Throughout the process, I was told I was “too waffly” and I didn’t have a point!
In an early coaching workshop (on identifying potential focus for my talk) the coach told me that, even by the end, my idea still didn’t make sense. “Just because you care – doesn’t mean others will” was his feedback. I felt so annoyed that he didn’t get it, but also annoyed at myself that I couldn’t express it.
I worked really hard to put what I’d learnt into practice – and the workshop did help give me structure. As a result, it went through a phase of being really facts based, yet the feedback was I still wasn’t making a clear point.
A few weeks later, during one of the rehearsals, one of the other speakers commented that they ‘didn’t get it’!. This felt brutal – I felt so exposed – it was horrendous.

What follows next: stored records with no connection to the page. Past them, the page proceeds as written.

(** A response: status, data and headers (names in one canonical spelling). *)
Record reply := mkReply { rp_status : Z; rp_data : pyval; rp_headers : list (string * string) }.
Definition add_header (k v : string) (r : reply) : reply :=
  mkReply (rp_status r) (rp_data r) (dset k v (rp_headers r)).

Record api_request := mkApiRequest {
  ar_method : string;
  ar_route : string;
  ar_agency_id : pyval;
  ar_headers : list (string * string);
  ar_query : list (string * list string);
  ar_body : pyval
}.

(** [request.headers.get(name, "")]: header names are compared without case. *)
Definition header (name : string) (r : api_request) : string :=
  default EmptyString (dget (lower name) (lower_headers (ar_headers r))).

(* src/server/api/idempotency_engine.py :: _extract_idempotency_header *)
Definition _extract_idempotency_header (r : api_request) : option string * string :=
  let raw := strip (header IDEMPOTENCY_HEADER r) in
  if negb (str_empty raw) then (Some raw, IDEMPOTENCY_HEADER)
  else
    let legacy := strip (header LEGACY_IDEMPOTENCY_HEADER r) in
    if negb (str_empty legacy) then (Some legacy, LEGACY_IDEMPOTENCY_HEADER)
    else (None, IDEMPOTENCY_HEADER).

(** [True] is the integer 1. *)
(* src/server/api/idempotency_engine.py :: _effective_agency_id *)
Definition _effective_agency_id (r : api_request) : Z :=
  match ar_agency_id r with
  | PInt z => if 0 <? z then z else 0
  | PBool true => 1
  | _ => 0
  end.

(* src/server/api/idempotency_engine.py :: _coerce_int *)
Definition _coerce_int (v : pyval) (dflt : Z) : Z :=
  match v with
  | PInt z => z
  | PStr s => match parse_int s with Some z => z | None => dflt end
  | _ => dflt
  end.

(** ** Responses *)

(* src/server/api/idempotency_engine.py :: _mismatch_response *)
Definition _mismatch_response : reply :=
  mkReply 409 (PDict [("code", PStr "IDEMPOTENCY_KEY_REUSE_MISMATCH");
                      ("detail", PStr "Idempotency key conflict")]) [].

(* src/server/api/idempotency_engine.py :: _in_progress_response *)
Definition _in_progress_response (raw_key : string) : reply :=
  mkReply 202 (PDict [("code", PStr "IDEMPOTENCY_IN_PROGRESS");
                      ("detail", PStr "Idempotent request is in progress");
                      ("retry_after_seconds", PInt IDEMPOTENCY_RETRY_AFTER_SECONDS)])
    [("Retry-After", pretty IDEMPOTENCY_RETRY_AFTER_SECONDS); (IDEMPOTENCY_HEADER, raw_key);
     (LEGACY_IDEMPOTENCY_HEADER, raw_key); ("Idempotency-Status", "in_progress")].

(* src/server/api/idempotency_engine.py :: _tampered_response *)
Definition _tampered_response (c : string) : reply :=
  mkReply 409 (PDict [("code", PStr c); ("detail", PStr "Idempotency record integrity check failed");
                      ("action", PStr "CONTACT_SUPPORT"); ("retryable", PBool false)]) [].

(* src/server/api/idempotency_engine.py :: _build_replay_response *)
Definition _build_replay_response (r : row) (raw_key : string) : reply :=
  let kept := List.filter (λ kv : string * string,
                bool_decide (kv.1 ∈ IDEMPOTENCY_RESPONSE_HEADERS_ALLOWLIST)) (r_response_headers r) in
  add_header "Idempotency-Status" "replayed"
    (add_header LEGACY_IDEMPOTENCY_HEADER raw_key
       (add_header IDEMPOTENCY_HEADER raw_key
          (mkReply (default 200 (r_status_code r)) (r_response_body r) (dupdate [] kept)))).

(* src/server/api/idempotency_engine.py :: _extract_replay_headers *)
Definition _extract_replay_headers (r : reply) : list (string * string) :=
  omap (λ h, (λ v, (h, v)) <$> dget h (rp_headers r)) IDEMPOTENCY_RESPONSE_HEADERS_ALLOWLIST.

I have a high level of expectation of myself – so seeing all the other speakers doing so well just made it worse. It was so frustrated and upset that after over 2 months of work I still couldn’t get it out.
As part of the development of my talk I practiced it to a peer in my industry I really respect. As part of my talk I addressed some significant taboos in our industry – but her feedback was that this was too extreme and traumatic – and that I couldn’t say this. I hold this woman in high regard so it was a brutal experience. I didn’t know what to do.
Shortly after this experience, by chance, I ended up talking about my ideas with a stranger I met on the train. His feedback was “But if you can’t say it on a TEDx stage, where can you do it?”. He thought it was just a matter of working out ‘how’ to say it. He found another part of my talk entertaining – which gave me the realisations that maybe I could break the ‘seriousness’ of it all.
Not long after I had a session with my mentor. Despite all the suggestions she made being things I knew I didn’t want to say – it was actually the fact I didn’t agree with her that really helped spark the breakthrough for me. It enabled me to start seeing what wasn’t working for me. By default, all that was left was what I did want to say.
The final breakthrough for me came in my final coaching session where, instead of focusing on the idea as a whole like I had been for so long, my coach and I just sat and went through each tiny section and point in isolation. She just asked me why each point was important, and why it was making me so upset – and we kept and discarded things accordingly.
Although it felt very raw going through it in such detail and getting upset, I could see she could see how much more was within me. Even if she couldn’t articulate exactly what was in my head, she managed to help me see the bits that were holding me back – often because they weren’t what I truly wanted to say.
I realised what I really wanted to say was ‘It’s not acceptable what’s happening in our industry’ – but to do so I wasn’t going to be able to dance around the subject or worrying about upsetting people.
But to do that – to take on this topic – was a huge responsibility. But if the months of frustration had thought me anything, it was that this was a responsibility I could no longer hide from. I had to show my industry that there is a better way.
What had been missing for me, until now, was an acceptance of the level of vulnerability I was going to have to go through to do so. I wasn’t scared of speaking – I was scared of the vulnerability of what I had to say. This was why I had been getting so upset – because I hadn’t been allowing myself to be my true self. Instead, I was just being defensive.
After months of wrestling with what my idea was, I realised to find the real idea, I had to look inwards. Receiving the negative feedback had given me a physical pain in my chest. But what I hadn’t realised at the time, was that this was my sign that this was what was most important to me. I realised I had to be very honest about the guilt I felt about being a part of this bad practice in my industry in the past.
In hindsight, I think I always knew in my heart and my gut what I wanted to say – but I just got too wrapped up in wanting to please everyone and take on everyones advice – without first being vulnerable enough to admit the feedback I was giving myself.
I feel like I did almost a full 360 turn with my talk; by the end it was always the same concept, but what I’d gained was the freedom to loose everything it wasn’t.